WORK TASK:
Return exactly the lines below, starting with the one that has "Create HintDb cint discriminated." and going on through the one that has "Lemma drep_trunc x".
+ + + + + + +
Lemma notify_all_spaced calls q :
  spaced (_lastOfflineNotice q) (fst (notify_all calls q))
  /\ length (toasts (snd (notify_all calls q))) =
     (length (toasts q) + length (fst (notify_all calls q)))%nat
  /\ queue (snd (notify_all calls q)) = queue q
  /\ _timer (snd (notify_all calls q)) = _timer q.
Proof.
  revert q. induction calls as [|[message env] rest IH]; intros q.
  - cbn. repeat split. lia.
  - cbn [notify_all].
    destruct (notifyOffline_fields message env q) as (Nq & _ & _ & _ & Nt).
    destruct (notifyOffline_cases message env q) as [[Hlt E] | (Hge & Ht & Hl)].
    + rewrite E, Nat.eqb_refl. apply IH.
    + destruct (IH (notifyOffline message env q)) as (A & B & C & D).
      rewrite Ht, length_app in *. cbn [length] in *.
      destruct (Nat.eqb_spec (length (toasts q) + 1) (length (toasts q))); [lia|].
      cbn [fst snd spaced length]. rewrite Hl in A.
      split; [split; [lia | exact A]|].
      split; [lia|]. split; congruence.
Qed.

(** X14: the offline notice is shown at most once in 15 seconds. Over any
    sequence of [notifyOffline] calls, whatever the clock does, two notices
    that are shown one after the other are at least 15000 ms apart, as is
    the first one from the last notice before; every call that is not
    shown leaves the page as it was, and none touches the queue or its
    timer. *)
Theorem offline_notice_is_rate_limited calls q :
  let shown := fst (notify_all calls q) in
  let q' := snd (notify_all calls q) in
  spaced (_lastOfflineNotice q) shown
  /\ length (toasts q') = (length (toasts q) + length shown)%nat
  /\ queue q' = queue q /\ _timer q' = _timer q
  /\ (forall message env, (now_ms env - _lastOfflineNotice q < 15000)%Z ->
        notifyOffline message env q = q).
Proof.
  cbv zeta. destruct (notify_all_spaced calls q) as (A & B & C & D).
  repeat match goal with |- _ /\ _ => split end; try assumption.
  intros message env Hlt. unfold notifyOffline.
  destruct (Z.ltb_spec (now_ms env - _lastOfflineNotice q) 15000);
    [reflexivity | lia].
Qed.

Lemma offline_notice_is_rate_limited_witness :
  fst (notify_all [("a", env_at false 20000); ("b", env_at false 30000);
                   ("c", env_at false 35000)] empty_queue) = [20000%Z; 35000%Z]
  /\ notifyOffline "d" (env_at false 14999) empty_queue = empty_queue.
Proof.
  split; [reflexivity|].
  apply (offline_notice_is_rate_limited [] empty_queue). cbn. lia.
Defined.

Lemma enqueue_timer env item q :
  _timer (fst (enqueue env item q)) =
  match _timer q with
  | Some ms => Some ms
  | None => if onLine env then Some (backoff (_retryCount q) + jitter env)%Z
            else None
  end
  /\ (_timer q <> None ->
        _nextRetryAt (fst (enqueue env item q)) = _nextRetryAt q).
Proof.
  unfold enqueue. cbv zeta. cbn [fst].
  set (q1 := save (set_queue _ q)).
  assert (Ht : _timer q1 = _timer q) by reflexivity.
  assert (Hn : _nextRetryAt q1 = _nextRetryAt q) by reflexivity.
  assert (Hr : _retryCount q1 = _retryCount q) by reflexivity.
  assert (Hq : queue q1 <> []).
  { unfold q1. cbn. intros E. apply app_eq_nil in E as [_ E]. discriminate. }
  destruct (_timer q) as [ms|] eqn:Hq0.
  - destruct (onLine env).
    + rewrite scheduleFlush_idle by (left; congruence). split; congruence.
    + split; congruence.
  - destruct (onLine env).
    + destruct (scheduleFlush_arms env q1 Ht Hq) as [A _]. rewrite A, Hr.
      split; [reflexivity | intros H; contradiction].
    + split; [exact Ht | intros H; contradiction].
Qed.

(** X15: enqueueing never stacks timers and never pushes a retry back.
    Over any burst of [enqueue] calls, a retry that was armed stays as it
    was, with its delay and its due time; when none was armed, the first
    call made on line arms one, with the back-off of the current retry
    count, and the later calls leave it alone; calls made off line arm
    nothing. *)
Theorem enqueue_burst_arms_one_timer inputs q :
  _timer (enqueue_all inputs q) =
    match _timer q with
    | Some ms => Some ms
    | None =>
        match List.find (fun c => onLine (fst c)) inputs with
        | Some c => Some (backoff (_retryCount q) + jitter (fst c))%Z
        | None => None
        end
    end
  /\ (_timer q <> None -> _nextRetryAt (enqueue_all inputs q) = _nextRetryAt q)
  /\ _retryCount (enqueue_all inputs q) = _retryCount q.
Proof.
  revert q. induction inputs as [|[env item] rest IH]; intros q.
  - cbn. split; [now destruct (_timer q)|]. split; reflexivity.
  - cbn [enqueue_all fold_left fst snd].
    change (fold_left _ rest ?x) with (enqueue_all rest x).
    destruct (IH (fst (enqueue env item q))) as (A & B & C).
    destruct (enqueue_timer env item q) as [T N].
    destruct (enqueue_appends env item q) as (_ & _ & R & _).
    rewrite A, C, T, R. cbn [List.find fst].
    split; [|split; [|reflexivity]].
    + destruct (_timer q) as [ms|]; [reflexivity|].
      destruct (onLine env); reflexivity.
    + intros Harmed. rewrite B, N; [reflexivity | exact Harmed|].
      rewrite T. destruct (_timer q); [discriminate | contradiction].
Qed.

Lemma enqueue_burst_arms_one_timer_witness :
  _timer (enqueue_all [(env_at false 1000, report_input "r1");
                       (env_at true 1100, report_input "r2");
                       (env_at true 1200, report_input "r3")] empty_queue)
  = Some 2000%Z.
Proof.
  destruct (enqueue_burst_arms_one_timer
              [(env_at false 1000, report_input "r1");
               (env_at true 1100, report_input "r2");
               (env_at true 1200, report_input "r3")] empty_queue) as [H _].
  exact H.
Defined.

(** X16: the countdown [retryInMs]. It is never negative; it is [0] after
    [clearSchedule]; right after [scheduleFlush] has armed a retry it is
    the delay of that retry, between 2 and 60.4 seconds; from then on it is
    what is left of that delay, and [0] once the delay has passed. *)
Theorem retryInMs_counts_down env env' q :
  (0 <= retryInMs env' q)%Z
  /\ retryInMs env' (clearSchedule q) = 0%Z
  /\ (_timer q = None -> queue q <> [] ->
      (0 <= now_ms env)%Z -> (0 <= random env < 2 ^ 53)%Z ->
      let ms := (backoff (_retryCount q) + jitter env)%Z in
      _timer (scheduleFlush env q) = Some ms
      /\ (2000 <= ms < 60400)%Z
      /\ retryInMs env (scheduleFlush env q) = ms
      /\ retryInMs env' (scheduleFlush env q) =
         Z.max 0 (ms - (now_ms env' - now_ms env))).
Proof.
  split; [|split].
  - unfold retryInMs. destruct (_nextRetryAt q) as [t|]; [|lia].
    destruct (t =? 0)%Z; lia.
  - reflexivity.
  - intros Ht Hq Hnow Hrand. cbv zeta.
    destruct (scheduleFlush_arms env q Ht Hq) as [A B].
    pose proof (jitter_range env Hrand) as Hj.
    assert (Hb : (2000 <= backoff (_retryCount q) <= 60000)%Z).
    { unfold backoff.
      assert (1 <= 2 ^ Z.of_nat (_retryCount q))%Z
        by (apply (Z.pow_le_mono_r 2 0); lia).
      lia. }
    split; [exact A|]. split; [lia|].
    unfold retryInMs. rewrite B.
    destruct (Z.eqb_spec (now_ms env + (backoff (_retryCount q) + jitter env)) 0);
      [lia|].
    split; [lia | f_equal; lia].
Qed.

Lemma retryInMs_counts_down_witness :
  retryInMs (env_at true 6500) (scheduleFlush (env_at true 5000) three_queued)
  = 500%Z.
Proof.
  destruct (retryInMs_counts_down (env_at true 5000) (env_at true 6500) three_queued)
    as (_ & _ & H).
  destruct H as (_ & _ & _ & Hleft).
  - reflexivity.
  - discriminate.
  - cbn. lia.
  - cbn. lia.
  - rewrite Hleft. reflexivity.
Defined.


(** ** The queue under interleaving *)

Lemma consistent_same_queue history m m' :
  queue (m_queue m') = queue (m_queue m) ->
  stored (m_queue m') = stored (m_queue m) ->
  m_suspended m' = m_suspended m ->
  consistent history m -> consistent history m'.
Proof.
  intros Hq Hs Hf (H1 & H2 & H3). unfold consistent.
  rewrite Hq, Hs, Hf. now repeat split.
Qed.

Lemma consistent_emptied history m q :
  queue q = [] -> stored q = [] -> m_suspended m = [] ->
  consistent history (with_queue q m).
Proof.
  intros Hq Hs Hf. unfold consistent. cbn [with_queue m_queue m_suspended].
  rewrite Hq, Hs, Hf. split; [reflexivity|]. split.
  - exists (length history). split; [lia|].
    rewrite drop_ge; [reflexivity | rewrite length_map; lia].
  - intros fr [].
Qed.

Lemma run_loop_consistent history i env m :
  m_suspended m = [] -> consistent history m ->
  consistent history (run_loop i env m).
Proof.
  intros Hf Hc. unfold run_loop.
  destruct (next_await _ _ _ _) as [fr|] eqn:Hn.
  - destruct Hc as (H1 & H2 & _). unfold consistent. cbn [m_queue m_suspended].
    split; [exact H1|]. split; [exact H2|].
    intros fr' Hin. rewrite Hf in Hin. cbn in Hin. destruct Hin as [<-|[]].
    destruct (next_await_index _ _ _ _ _ Hn) as (Hle & Hlk & _).
    rewrite lookup_drop in Hlk.
    replace (i + (fr_index fr - i))%nat with (fr_index fr) in Hlk by lia.
    exact Hlk.
  - destruct (finish_fields [] false env (m_queue m)) as (Hq & Hs & _).
    now apply consistent_emptied.
Qed.

Lemma exclusive_idle m :
  exclusive m -> _flushing (m_queue m) = false -> m_suspended m = [].
Proof.
  unfold exclusive. intros H Hfl. rewrite Hfl in H.
  now apply length_zero_iff_nil.
Qed.

Lemma call_flush_consistent history force env m :
  exclusive m -> consistent history m ->
  consistent history (call_flush force env m).
Proof.
  intros Hex Hc. unfold call_flush.
  destruct (flush_enter force env (m_queue m)) as [q1|q1] eqn:Hent.
  - destruct (flush_enter_inl _ _ _ _ Hent) as (Hq & Hs & _).
    now apply (consistent_same_queue history m).
  - destruct (flush_enter_inr _ _ _ _ Hent) as (Hfl & _ & _ & ->).
    apply run_loop_consistent.
    + cbn [with_queue m_suspended]. now apply exclusive_idle.
    + apply (consistent_same_queue history m); [| |reflexivity|exact Hc];
        cbn [with_queue m_queue]; destruct force; reflexivity.
Qed.

Lemma exclusive_single m k fr :
  exclusive m -> m_suspended m !! k = Some fr ->
  m_suspended m = [fr] /\ delete k (m_suspended m) = [].
Proof.
  unfold exclusive. intros Hex Hk.
  destruct (m_suspended m) as [|fr0 [|fr1 rest]].
  - discriminate.
  - destruct k; [|discriminate]. cbn in Hk. injection Hk as ->. now split.
  - cbn in Hex. destruct (_flushing (m_queue m)); discriminate.
Qed.

Lemma settle_consistent history fr reply m :
  m_suspended m = [] ->
  stored (m_queue m) = queue (m_queue m) ->
  (exists k, (k <= length history)%nat
             /\ List.map core (queue (m_queue m)) = drop k (List.map core history)) ->
  queue (m_queue m) !! fr_index fr = Some (fr_item fr) ->
  consistent history (settle fr reply m).
Proof.
  intros Hf Hs (k & Hk & Hsuf) Hitem. unfold settle. cbv zeta.
  destruct (snd (api _ _ _ _ _ _ _)) as [v|err].
  - apply run_loop_consistent; [exact Hf|].
    unfold consistent. cbn [m_queue m_suspended]. rewrite Hf.
    split; [exact Hs|]. split; [eauto|]. intros fr' [].
  - cbn [m_queue].
    destruct (on_failure_kept (fr_index fr) (fr_item fr) err (snd reply)
                (queue (m_queue m)) Hitem) as [Hkept _].
    set (remaining := fst (on_failure _ _ _ _ _)) in *.
    destruct (finish_fields remaining
                (snd (on_failure (fr_index fr) (fr_item fr) err (snd reply)
                        (queue (m_queue m))))
                (snd reply) (m_queue m)) as (Hq & Hst & _).
    unfold consistent. cbn [with_queue m_queue m_suspended].
    rewrite Hq, Hst, Hf. split; [reflexivity|]. split; [|intros fr' []].
    exists (k + fr_index fr)%nat.
    pose proof (lookup_lt_length _ _ _ Hitem) as Hlt.
    assert (Hlen : length (queue (m_queue m)) = (length history - k)%nat).
    { rewrite <- (length_map core), Hsuf, length_drop, length_map. reflexivity. }
    split; [lia|].
    rewrite <- drop_drop, <- Hsuf, skipn_map.
    rewrite Hkept. rewrite (drop_S _ _ _ Hitem). cbn [List.map]. f_equal.
    destruct (isNetworkError (snd reply) err); reflexivity.
Qed.

Lemma step_consistent history m ev :
  exclusive m -> consistent history m ->
  consistent (history ++ enqueued [ev]) (step m ev).
Proof.
  intros Hex Hc.
  destruct ev as [force env | k reply | env item | env]; cbn [step enqueued].
  - rewrite app_nil_r. now apply call_flush_consistent.
  - rewrite app_nil_r. destruct (m_suspended m !! k) as [fr|] eqn:Hk; [|exact Hc].
    destruct (exclusive_single m k fr Hex Hk) as [Hone Hdel].
    destruct Hc as (H1 & H2 & H3).
    apply settle_consistent; cbn [m_queue m_suspended]; try assumption.
    apply H3. rewrite Hone. now left.
  - destruct Hc as (H1 & (k & Hk & Hsuf) & H3).
    destruct (enqueue_appends env item (m_queue m)) as (Hq & Hs & _).
    unfold consistent. cbn [with_queue m_queue m_suspended].
    rewrite Hq, Hs. split; [reflexivity|]. split.
    + exists k. split; [rewrite length_app; lia|].
      rewrite !map_app, Hsuf. cbn [List.map].
      rewrite drop_app_le by (rewrite length_map; lia). reflexivity.
    + intros fr Hin. apply lookup_app_l_Some. now apply H3.
  - rewrite app_nil_r. destruct (_timer (m_queue m)); [|exact Hc].
    apply call_flush_consistent.
    + exact Hex.
    + apply (consistent_same_queue history m); [reflexivity..|exact Hc].
Qed.

Lemma enqueued_cons ev evs : enqueued (ev :: evs) = enqueued [ev] ++ enqueued evs.
Proof. destruct ev; reflexivity. Qed.
Lemma bind_exited {A B} (m : M S A) (f : A -> M S B) z s s' :
  m s = (Exited z, s') -> (m ≫= f) s = (Exited z, s').
Proof. intros E. unfold mbind, M_bind. by rewrite E. Qed.

(** Loops, as wp_iter. *)
Lemma returns_iter {B A} (body : B -> M S (B + A)) (I : B -> S -> Prop) (mu : B -> S -> nat)
    (P : A -> S -> Prop) :
  (forall b s, I b s -> returns (body b) s (fun r s' =>
     match r with inl b' => I b' s' /\ (mu b' s' < mu b s)%nat | inr a => P a s' end)) ->
  forall fuel b s, I b s -> (mu b s < fuel)%nat -> returns (iter fuel body b) s P.
Proof.
  intros Hbody fuel. induction fuel as [|fuel IH]; intros b s HI Hmu; [lia|].
  simpl. apply returns_bind. eapply returns_mono; [|by apply Hbody].
  intros [b'|a] s' H; [|by apply returns_ret]. destruct H. apply IH; [done|lia].
Qed.
End Returns.

(** One step: the first computation of a bind, or the value returned. *)
Ltac rnext :=
  lazymatch goal with
  | |- returns (_ ≫= _) _ _ => apply returns_bind
  | |- returns (mret _) _ _ => apply returns_ret
  | _ => idtac
  end.

Create HintDb cint discriminated.

(** ** Generic lemmas: integers *)

Lemma uwrap_small w z : 0 <= z < 2 ^ w -> uwrap w z = z.
Proof. apply Z.mod_small. Qed.

Lemma uwrap_range w z : 0 <= w -> 0 <= uwrap w z < 2 ^ w.
Proof. intros. apply Z.mod_pos_bound. lia. Qed.

Lemma uwrap_idem w z : uwrap w (uwrap w z) = uwrap w z.
Proof. apply Zmod_mod. Qed.

Lemma swrap_small w z : 0 < w -> - 2 ^ (w - 1) <= z < 2 ^ (w - 1) -> swrap w z = z.
Proof.
  intros Hw Hz. unfold swrap.
  assert (2 ^ w = 2 * 2 ^ (w - 1)) as E
    by (rewrite <- Z.pow_succ_r by lia; f_equal; lia).
  rewrite Z.mod_small; lia.
Qed.

Lemma swrap_range w z : 0 < w -> - 2 ^ (w - 1) <= swrap w z < 2 ^ (w - 1).
Proof.
  intros Hw. unfold swrap.
  assert (2 ^ w = 2 * 2 ^ (w - 1)) as E
    by (rewrite <- Z.pow_succ_r by lia; f_equal; lia).
  pose proof (Z.mod_pos_bound (z + 2 ^ (w - 1)) (2 ^ w)). lia.
Qed.

Lemma is_int_spec z : is_int z = true <-> INT_MIN <= z <= INT_MAX.
Proof. unfold is_int. rewrite andb_true_iff, !Z.leb_le. lia. Qed.

Lemma s32_small z : is_int z = true -> s32 z = z.
Proof.
  rewrite is_int_spec. unfold INT_MIN, INT_MAX. intros.
  apply swrap_small; [lia|]. change (2 ^ (32 - 1)) with 2147483648. lia.
Qed.

#[export] Hint Resolve uwrap_small uwrap_range swrap_small : cint.
Lemma drep_trunc x a i t :
  drep x a i t -> 0 < a -> t <= 0 -> double_trunc x = Some (a / 2 ^ (- t)).
Proof.
  intros (p & -> & Ep & Hp) Ha Ht. simpl. f_equal. unfold trunc_mag.
  assert (0 < 2 ^ Z.of_nat i) by (apply Z.pow_pos_nonneg; lia).
  case_match eqn:H0.
  - apply Z.leb_le in H0. replace (t - Z.of_nat i) with 0 by lia.
    rewrite Z.shiftl_0_r. assert (i = 0%nat) as -> by lia.
    assert (t = 0) as -> by lia. rewrite Z.opp_0, Z.pow_0_r, Z.div_1_r. simpl in Ep. lia.
  - rewrite Z.shiftr_div_pow2 by (apply Z.leb_gt in H0; lia). rewrite Ep.
    replace (- (t - Z.of_nat i)) with (- t + Z.of_nat i) by lia.
    rewrite Z.pow_add_r by lia. rewrite Z.div_mul_cancel_r; [done| |lia].
    apply Z.pow_nonzero; lia.
Qed.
+ + + + + + +
SOLUTION TO THE EXERCISE:
Create HintDb cint discriminated.

(** ** Generic lemmas: integers *)

Lemma uwrap_small w z : 0 <= z < 2 ^ w -> uwrap w z = z.
Proof. apply Z.mod_small. Qed.

Lemma uwrap_range w z : 0 <= w -> 0 <= uwrap w z < 2 ^ w.
Proof. intros. apply Z.mod_pos_bound. lia. Qed.

Lemma uwrap_idem w z : uwrap w (uwrap w z) = uwrap w z.
Proof. apply Zmod_mod. Qed.

Lemma swrap_small w z : 0 < w -> - 2 ^ (w - 1) <= z < 2 ^ (w - 1) -> swrap w z = z.
Proof.
  intros Hw Hz. unfold swrap.
  assert (2 ^ w = 2 * 2 ^ (w - 1)) as E
    by (rewrite <- Z.pow_succ_r by lia; f_equal; lia).
  rewrite Z.mod_small; lia.
Qed.

Lemma swrap_range w z : 0 < w -> - 2 ^ (w - 1) <= swrap w z < 2 ^ (w - 1).
Proof.
  intros Hw. unfold swrap.
  assert (2 ^ w = 2 * 2 ^ (w - 1)) as E
    by (rewrite <- Z.pow_succ_r by lia; f_equal; lia).
  pose proof (Z.mod_pos_bound (z + 2 ^ (w - 1)) (2 ^ w)). lia.
Qed.

Lemma is_int_spec z : is_int z = true <-> INT_MIN <= z <= INT_MAX.
Proof. unfold is_int. rewrite andb_true_iff, !Z.leb_le. lia. Qed.

Lemma s32_small z : is_int z = true -> s32 z = z.
Proof.
  rewrite is_int_spec. unfold INT_MIN, INT_MAX. intros.
  apply swrap_small; [lia|]. change (2 ^ (32 - 1)) with 2147483648. lia.
Qed.

#[export] Hint Resolve uwrap_small uwrap_range swrap_small : cint.
Lemma drep_trunc x a i t :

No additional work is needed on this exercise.